Working alongside L. Talbot and T. Koga, Sherman examined the condensation of zinc vapor in a helium carrier gas through nozzle acceleration, with particle size measurements revealing most particles were under 70 A in diameter, and pressure measurements indicating significant supercooling at Mach 3.

===Two-phase flows===
Another prominent focus in her research was the investigation of two-phase flows and low-density flows. In a large supersonic nozzle, she found that particle sizes ranged from 200 to 700 Å, correlating with initial vapor pressure, and that particle numbers decreased with increased mass fraction, while static pressure showed a linear increase with initial mass fraction. Additionally, she examined the condensation of superheated zinc vapor in an inert carrier gas, and observed an onset of condensation with approximately 430 K of supercooling and compared the findings with a classical liquid drop model of nucleation, which showed reasonable agreement with the measurements.

In a collaborative study, Sherman developed a dispenser that consistently feeds small particles into a laboratory burner using positive displacement and a sonic ejector, meeting the criteria for accurate chemical measurements and laser-Doppler anemometry. She also designed and implemented a low inductance circuit for evaporating metal wires and condensing metal vapor into submicron-sized spherical particles with a log normal distribution, showing a decreasing mean diameter as expansion length increased, while the impact of ambient gas type on particle size was limited in the absence of chemical reactions.

===Jet noise===
Focusing on jet noise, Sherman revealed that the jet's oscillation frequency matched the dominant sound frequency with a reflecting surface, while an insulated surface shifted sound frequencies above the audible range, and screech frequency was inversely related to the first shock cell length and decreased with higher stagnation pressure.

===Electrical circuitry===
In her work on electrical circuitry, Sherman presented an empirical method for predicting the parameters required to achieve a single pulse discharge with no oscillation or residual energy, utilizing an LRC circuit with a 14.7-μF capacitor charged to different voltages and discharging through various metal wires.

==Selected articles==
- Talbot, L., Koga, T., & Sherman, P. M. (1959).
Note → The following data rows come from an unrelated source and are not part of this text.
Lemma suite_requests_bounded_witness :
  (∀ r σ j m, resp_body (fst (skeleton_app r σ)) = Some j → py_len j = Some m → (m ≤ 1)%nat) ∧
  (snd (snd (@main (unit * nat) counting_server witness_env (tt, 0))) ≤ 75 + 2 * 1)%nat.
Proof.
  split; [exact skeleton_answers_len|exact (suite_requests_bounded 1 skeleton_answers_len witness_env tt)].
Defined.
(** C32. [cleanup] does not restore the default lists: on the service,
    from a well-formed state where ["Work"] was deleted,
    [test_get_default_lists] run after [cleanup] fails. *)
Theorem cleanup_then_default_lists_fails (s : svc) :
  store_wf (svc_store s) → Forall (λ n, n ≠ "" ∧ url_whole n) (lists (svc_store s)) →
  "Work" ∉ lists (svc_store s) →
  fst (test_get_default_lists (snd (cleanup s))) = Raised AssertionError.
Proof.
  intros Hwf He Hw. rewrite cleanup_run by done. rewrite test_get_default_lists_service.
  cbn [svc_store set_store lists]. rewrite (bool_decide_eq_false_2 ("Work" ∈ _)), andb_false_r; [done|].
  intros Hin%list_elem_of_In. apply filter_In in Hin as [Hin%list_elem_of_In _]. done.
Qed.

(** [cleanup] puts list names in URLs unquoted too: a list named
    ["Work?old"] makes it delete ["Work"]. *)
Example cleanup_query_name_deletes_work :
  snd (cleanup (mkSvc (mkStore [] ["Personal"; "Work"; "Work?old"] 0) "2025-06-01T09:00:00")) =
    mkSvc (mkStore [] ["Personal"; "Work?old"] 0) "2025-06-01T09:00:00".
Proof. vm_compute. reflexivity. Qed.

(** ** Witnesses *)

Definition witness_task : TaskOut :=
  mkTaskOut (mkTaskBase "Buy milk" (Some "") [] None None None (Some "Personal")) "0" false "2025-06-01T09:00:00".

Definition witness_svc : svc :=
  mkSvc (mkStore [("0", witness_task)] ["Personal"; "Home/Garden"; "Errands"] 1) "2025-06-01T09:00:00".

Lemma witness_svc_wf : store_wf (svc_store witness_svc).
Proof.
  constructor; simpl; [repeat constructor; set_solver|set_solver|repeat constructor; set_solver|].
  intros tid t Hin. apply list_elem_of_singleton in Hin. injection Hin as -> ->.
  unfold task_wf, witness_task; simpl. split_and!; [done|discriminate|exists "Personal"; split; [done|set_solver]|exists 0%N; split; [done|lia]].
Qed.


Lemma cleanup_then_default_lists_fails_witness :
  store_wf (svc_store witness_svc) ∧ Forall (λ n, n ≠ "" ∧ url_whole n) (lists (svc_store witness_svc)) ∧
  ("Work" ∉ lists (svc_store witness_svc)) ∧
  fst (test_get_default_lists (snd (cleanup witness_svc))) = Raised AssertionError.
Proof.
  assert (Forall (λ n, n ≠ "" ∧ url_whole n) (lists (svc_store witness_svc))) as He
    by (apply (bool_decide_unpack _); vm_compute; reflexivity).
  assert ("Work" ∉ lists (svc_store witness_svc)) as Hw by (apply (bool_decide_unpack _); vm_compute; reflexivity).
  split_and!; [exact witness_svc_wf|exact He|exact Hw|exact (cleanup_then_default_lists_fails _ witness_svc_wf He Hw)].
Defined.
Hypersonic viscous flow over slender cones. Journal of the Aerospace Sciences, 26(11), 723–730.
- Griffin, J. L., & Sherman, P. M. (1965). Computer analysis of condensation in highly expanded flows. AIAA Journal, 3(10), 1813–1818.
- McBride, D. D., & Sherman, P. M. (1972). Condensed zinc particle size determined by a time discrete sampling apparatus. AIAA Journal, 10(8), 1058–1063.
- Sherman, P. M. (1975). Generation of submicron metal particles. Journal of Colloid and Interface Science, 51(1), 87–93.
- Sherman, P. M., Glass, D. R., & Duleep, K. G. (1976). Jet flow field during screech. Applied Scientific Research, 32, 283–303.